Task description =
Within the records below, find each line with the word "intros" and copy it out.

Extracted entries =
Definition onPTPConfigChange (phcIDForIface : string -> string) (pid : Z) (answers : nat -> Answers) (profile : option PtpProfile) :
    list command * result () :=
  match profile with
  | None => ([], inl tt)
  | Some p =>
      if bool_decide (is_Some (m ← Plugins p; m !! pluginName)) then
        let ifaces := timeReceiverInterfaces p in
        if bool_decide (ifaces = []) then ([], inr (NoTimeReceiver (profileName p)))
        else
          match measurementTimeout p with
          | inr e => ([], inr e)
          | inl timeout =>
              match leadingPHC phcIDForIface p with
              | inr e => ([], inr e)
              | inl phc => updatePHC p ifaces phc timeout pid answers
              end
          end
      else ([], inl tt)
  end.


(** ** Decimal seconds *)

Fixpoint digits_only (s : string) : bool :=
  match s with EmptyString => true | String c s' => (char_digit c <? 10) && digits_only s' end.

Lemma digits_only_app s t : digits_only (s +:+ t)%string = digits_only s && digits_only t.
Proof. induction s as [|c s IH]; [done|]. rewrite str_app_cons. cbn. by rewrite IH, andb_assoc. Qed.

Lemma fmt_digits_only fuel n : 0 <= n -> digits_only (fmt_digits 10 fuel n) = true.
Proof.
  revert n. induction fuel as [|fuel IH]; intros n Hn; cbn [fmt_digits]; [done|].
  pose proof (Z.mod_pos_bound n 10 ltac:(lia)). case_match.
  - cbn. rewrite char_digit_char by lia. lia.
  - rewrite digits_only_app, IH by (apply Z.div_pos; lia). cbn. rewrite char_digit_char by lia. lia.
Qed.

Lemma cut_digits s t : digits_only s = true -> Parser.cut_dot (s +:+ String "." t)%string = (s, t, true).
Proof.
  induction s as [|c s IH]; intros Hs; [done|]. cbn in Hs. apply andb_prop in Hs as [Hc Hs]. rewrite str_app_cons.
  assert (Parser.cut_dot (String c (s +:+ String "." t)) = let r := Parser.cut_dot (s +:+ String "." t)%string in (String c r.1.1, r.1.2, r.2)) as ->.
  { revert Hc. clear. destruct c as [[] [] [] [] [] [] [] []]; done. }
  by rewrite IH.
Qed.

Lemma cut_seconds z t : Parser.cut_dot (fmt_d z +:+ String "." t)%string = (fmt_d z, t, true).
Proof.
  unfold fmt_d, fmt_uint. case_match; [|apply cut_digits, fmt_digits_only; lia].
  rewrite str_app_cons. cbn [Parser.cut_dot]. by rewrite cut_digits by (apply fmt_digits_only; lia).
Qed.

Lemma fmt_digits_length k fuel n : 0 <= n < 10 ^ Z.of_nat (S k) -> (String.length (fmt_digits 10 fuel n) <= S k)%nat.
Proof.
  revert k n. induction fuel as [|fuel IH]; intros k n Hn; cbn [fmt_digits]; [cbn; lia|]. case_match; [cbn; lia|].
  rewrite str_app_length. cbn [String.length]. destruct k as [|k]; [cbn in Hn; lia|].
  assert (0 <= n / 10 < 10 ^ Z.of_nat (S k)) as Hd%(IH k).
  { split; [apply Z.div_pos; lia|]. apply Z.div_lt_upper_bound; [lia|]. rewrite (Nat2Z.inj_succ (S k)), Z.pow_succ_r in Hn by lia. lia. }
  lia.
Qed.

Lemma zeros_length k : String.length (Parser.zeros k) = k.
Proof. induction k; cbn; congruence. Qed.

Lemma fmt_09d_length n : 0 <= n < nanosecondsPerSecond -> String.length (fmt_09d n) = 9%nat.
Proof.
  intros Hn. unfold fmt_09d. rewrite str_app_length, zeros_length.
  assert (String.length (fmt_d n) <= 9)%nat; [|lia]. unfold fmt_d, fmt_uint. case_match; [lia|]. apply fmt_digits_length. by cbn.
Qed.

Lemma substring_all s t : String.substring 0 (String.length s) (s +:+ t)%string = s.
Proof. induction s as [|c s IH]; [by destruct t|]. rewrite str_app_cons. cbn. by rewrite IH. Qed.

Lemma parse_zeros k max s : 0 <= max -> parse_loop 10 max 0 (Parser.zeros k +:+ s)%string = parse_loop 10 max 0 s.
Proof.
  intros Hm. induction k as [|k IH]; [done|]. cbn [Parser.zeros]. rewrite str_app_cons. cbn [parse_loop].
  change (char_digit "0") with 0. change (0 * 10 + 0) with 0. case_match; [done|]. case_match; [lia|]. apply IH.
Qed.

Task result =
  revert n. induction fuel as [|fuel IH]; intros n Hn; cbn [fmt_digits]; [done|].
  induction s as [|c s IH]; intros Hs; [done|]. cbn in Hs. apply andb_prop in Hs as [Hc Hs]. rewrite str_app_cons.
  revert k n. induction fuel as [|fuel IH]; intros k n Hn; cbn [fmt_digits]; [cbn; lia|]. case_match; [cbn; lia|].
  intros Hn. unfold fmt_09d. rewrite str_app_length, zeros_length.
  intros Hm. induction k as [|k IH]; [done|]. cbn [Parser.zeros]. rewrite str_app_cons. cbn [parse_loop].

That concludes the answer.